BEWERTEN
 

Jenny Lewis (And The Watson Twins)

»Rabbit Fur Coat«

[Sanctuary / Rough Trade / VÖ: 27.01.2006 ]

Text: Sascha Seiler, Sascha Seiler

Pause bei Rilo Kiley. Also dachte sich wohl Sängerin Jenny Lewis: Warum mache ich denn nicht ein feines Soloalbum, auf dem ich mich vom Rockstargestus der Jungs mal kurz verabschiede? Country und Folk sind ja eh ihre große Leidenschaft, und das merkt man dem ruhigen, nachdenklichen Solodebüt \"Rabbit Fur Coat\" recht bald an.

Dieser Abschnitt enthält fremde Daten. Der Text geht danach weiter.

Definition printMethodDecoder (spec : Spec) : string :=
  nl +:+ "export function decodeMethod(data: Uint8Array): ReceiveMethod {" +:+ nl
  +:+ "  const r = new Deno.Buffer(data);" +:+ nl
  +:+ "  const classId = enc.decodeShortUint(r);" +:+ nl
  +:+ "  const methodId = enc.decodeShortUint(r);" +:+ nl
  +:+ "  switch(classId) {" +:+ nl +:+ "    "
  +:+ join nl (map (fun clazz =>
        nl +:+ "      case " +:+ numberToString (class_id clazz) +:+ ": { " +:+ nl
        +:+ "        switch(methodId) {" +:+ nl +:+ "          "
        +:+ join nl (map (fun method =>
              let name := "decode" +:+ (pascalCase (class_name clazz)
                                        +:+ pascalCase (method_name method)) in
              "case " +:+ numberToString (method_id method)
              +:+ ": return { classId, methodId, args: " +:+ name +:+ "(r) };")
            (class_methods clazz))
        +:+ nl +:+ "          default:" +:+ nl
        +:+ "            throw new Error(" +:+ dq +:+ "Unknown method " +:+ dq
        +:+ " + methodId + " +:+ dq +:+ " for class '" +:+ class_name clazz
        +:+ "'" +:+ dq +:+ ")" +:+ nl
        +:+ "        }" +:+ nl
        +:+ "      }" +:+ nl +:+ "     ")
      (classes spec))
  +:+ nl +:+ "    default:" +:+ nl
  +:+ "      throw new Error(" +:+ dq +:+ "Unknown class " +:+ dq
  +:+ " + classId);" +:+ nl
  +:+ "  }" +:+ nl
  +:+ "}" +:+ nl +:+ "  ".

Definition printEncodeHeaderFunction (clazz : ClassDefinition) : string :=
  let name := "encode" +:+ pascalCase (class_name clazz) +:+ "Header" in
  let argName := pascalCase (class_name clazz) +:+ "Properties" in
  nl +:+ "export function " +:+ name +:+ "(size: bigint, props: " +:+ argName
  +:+ "): Uint8Array {" +:+ nl
  +:+ "  const w = new Deno.Buffer();" +:+ nl
  +:+ "  w.writeSync(enc.encodeShortUint("
  +:+ numberToString (class_id clazz) +:+ "));" +:+ nl
  +:+ "  w.writeSync(enc.encodeShortUint(0));" +:+ nl
  +:+ "  w.writeSync(enc.encodeLongLongUint(size));" +:+ nl
  +:+ "  w.writeSync(enc.encodeOptionalFields([" +:+ nl +:+ "    "
  +:+ join "," (map (fun prop =>
        let name := camelCase (prop_name prop) in
        "{ type: " +:+ dq +:+ prop_type prop +:+ dq +:+ ", value: props."
        +:+ name +:+ " }")
      (default [] (class_properties clazz)))
  +:+ nl +:+ "  ]));" +:+ nl
  +:+ "  return w.bytes();" +:+ nl
  +:+ "}" +:+ nl +:+ "  ".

Die großen Pop-Gesten, die einem gerade auf dem letzten, meisterhaften Album \"More Adventurous\" so sehr unter die Haut gingen, sind hier subtiler eingesetzt, eigentlich fast versteckt. Man kann nicht oft genug betonen, dass Jenny Lewis nicht nur eine tolle Sängerin, sondern vor allem eine ganz große Texterin ist. Kaum jemand schafft es, in einem kurzen Song solch einfache, berührende Geschichten zu erzählen.

So schließt sich der Kreis zum Storytelling-Folk der Appalachen wieder: wie die Mutter immer einen Hasenpelzmantel trug, wie man den ehemals Geliebten doch immer wieder anruft und - in der Single \"Rise Up With Fists!!!\", die so gar nicht das ist, wonach sie klingt - wie man den Gospel singt. Unterstützt wird sie neben den Watson Twins von illustren Freunden wie Ben Gibbard oder Conor Oberst, und die singen in einer komischen (weil so originalgetreuen), aber gelungenen Coverversion von \"Handle With Care\" der Altherren-Supergroup Travellin' Wilburies mit. Jenny ist hier übrigens Roy Orbison, und wen sollte sie mit dieser traurigen, melancholischen, göttlichen Stimme auch sonst personifizieren?